SANTA TERESA DI RIVA – Un anno e otto mesi per stalking e lesioni ed il divieto di avvicinare la sua ex ragazza a meno di 200 metri. Questa la condanna inflitta dal Gup Giovanni Di Marco ad un giovane di Santa Teresa di Riva Carmelo Tindaro Finocchio, 31 anni, che per oltre un anno ha tormentato la sua ex ragazza che aveva deciso di lasciarlo. Dallo scorso febbraio il giovane era agli arresti domiciliari su ordinanza firmata dal gip del Tribunale di Messina, Maria Vermiglio.
La relazione tra i due era finita da due anni per volere di lei ma lui non si rassegnava e per la ragazza la vita era diventata impossibile. La “storia” tra i due è cominciata nel 2010 ed è durata tre anni: poi lei ha deciso di troncarla nel 2013 stanca delle angherie del suo convivente. La ragazza non ne poteva più degli atteggiamenti violenti, sia fisici che psicologici, che subiva quotidianamente. Credeva che metter fine alla relazione potesse bastare. E invece tutto è andato a rotoli.
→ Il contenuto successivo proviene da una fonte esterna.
Definition gsm_asl (a n : Z) : Z :=
  if 16 <=? n then 0
  else if n <=? -16 then sign_fill a
  else if n <? 0 then gsm_asr a (- n)
  else s16 (a << n).

(** The [while (k--)] loop of [gsm_div]: [k] iterations are left. *)
Fixpoint gsm_div_loop (k : nat) (L_denum L_num div : Z) : Z :=
  match k with
  | O => div
  | S k =>
      let div := s16 (div << 1) in
      let L_num := s32 (L_num << 1) in
      if L_denum <=? L_num then gsm_div_loop k L_denum (L_num - L_denum) (s16 (div + 1))
      else gsm_div_loop k L_denum L_num div
  end.

Definition gsm_div (num denum : Z) : option Z :=
  assert_ ((0 <=? num) && (num <=? denum)) ;;
  if num =? 0 then Some 0 else Some (gsm_div_loop 15 denum num 0).

(** ** The macros of [private.h] *)

Definition GSM_MULT_R (a b : Z) : Z := (a * b + 16384) >> 15.
Definition GSM_MULT (a b : Z) : Z := (a * b) >> 15.

Definition GSM_L_ADD (a b : Z) : Z :=
  if a <? 0 then
    if 0 <=? b then a + b
    else
      let utmp := u32 (u32 (- (a + 1)) + u32 (- (b + 1))) in
      if MAX_LONGWORD <=? utmp then MIN_LONGWORD else s32 (- utmp - 2)
  else if b <=? 0 then a + b
  else
    let utmp := u32 (u32 a + u32 b) in
    if MAX_LONGWORD <=? utmp then MAX_LONGWORD else s32 utmp.

Definition GSM_ADD (a b : Z) : Z :=
  let ltmp := a + b in
  if MAX_WORD - MIN_WORD <? u32 (ltmp - MIN_WORD) then
    if 0 <? ltmp then MAX_WORD else MIN_WORD
  else ltmp.

Definition GSM_SUB (a b : Z) : Z :=
  let ltmp := a - b in
  if MAX_WORD <=? ltmp then MAX_WORD else if ltmp <=? MIN_WORD then MIN_WORD else ltmp.

Definition GSM_ABS (a : Z) : Z :=
  if a <? 0 then if a =? MIN_WORD then MAX_WORD else - a else a.

(** ** Loops the codec's files share *)

(** The largest absolute value. *)
Definition max_abs (xM : list Z) : Z :=
  fold_left (fun xmax v => let temp := GSM_ABS v in if xmax <? temp then temp else xmax) xM 0.

(** ** Ranges *)

Definition word (x : Z) : Prop := -32768 <= x <= 32767.
Definition longword (x : Z) : Prop := -2147483648 <= x <= 2147483647.
Definition words (l : list Z) : Prop := Forall word l.

#[export] Instance word_dec x : Decision (word x).
Proof. unfold word. apply _. Defined.

Lemma word_s16 x : word (s16 x).
Proof. apply s16_range. Qed.

Lemma s32_id x : longword x -> s32 x = x.
Proof. intros. apply (sx_id 32); unfold longword in *; lia. Qed.

Lemma s32_longword x : longword (s32 x).
Proof. pose proof (sx_range 32 ltac:(lia) x) as H. cbn in H. unfold longword. lia. Qed.

Lemma aget_word l i : words l -> word l.[i].
Proof. intros Hw. apply aget_Forall_dflt; [done|unfold word, dflt, Default_Z; lia]. Qed.

Lemma shr_word x n : 0 <= n -> word x -> word (x >> n).
Proof.
  unfold word. intros Hn Hx. rewrite shr_div by done.
  assert (0 < 2 ^ n) by (apply Z.pow_pos_nonneg; lia).
  split; [apply Z.div_le_lower_bound; nia|]. assert (x / 2 ^ n < 32768); [|lia].
  apply Z.div_lt_upper_bound; nia.
Qed.

Lemma saturate_word x : word (saturate x).
Proof. unfold saturate, MIN_WORD, MAX_WORD, word. repeat case_if; lia. Qed.

Lemma saturate_id x : word x -> saturate x = x.
Proof. unfold saturate, MIN_WORD, MAX_WORD, word. intros. repeat case_if; lia. Qed.

Lemma saturate_mono x y : x <= y -> saturate x <= saturate y.
Proof. unfold saturate, MIN_WORD, MAX_WORD. intros. repeat case_if; lia. Qed.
Per un anno intero l’ex ha continuato a tormentarla, pedinandola ovunque. Entrava ed usciva dalla casa in cui convivevano, in quanto continuava a tenere le chiavi. La ragazza allora è stata costretta a cambiare domicilio, cercando di non farsi trovare. Tutto inutile. Lo stalker l’ha più volte aggredita, percossa e ferita, persino inseguita e bloccata quando una volta stava guidando sulla sua auto. Minacciava chiunque cercasse di farlo ragionare, amiche dell’ex comprese. Ed a quel punto lei, disperata, ha chiesto aiuto alla Polizia di Stato. Lo scorso settembre è così scattato un primo ammonimento del Questore di Messina. Poi, le successive indagini del Commissariato di Pubblica Sicurezza di Taormina hanno confermato quanto denunciato. L’ex compagno stalker è così finito in manette per i reati di lesioni aggravate e atti persecutori. Oggi il processo con il rito abbreviato.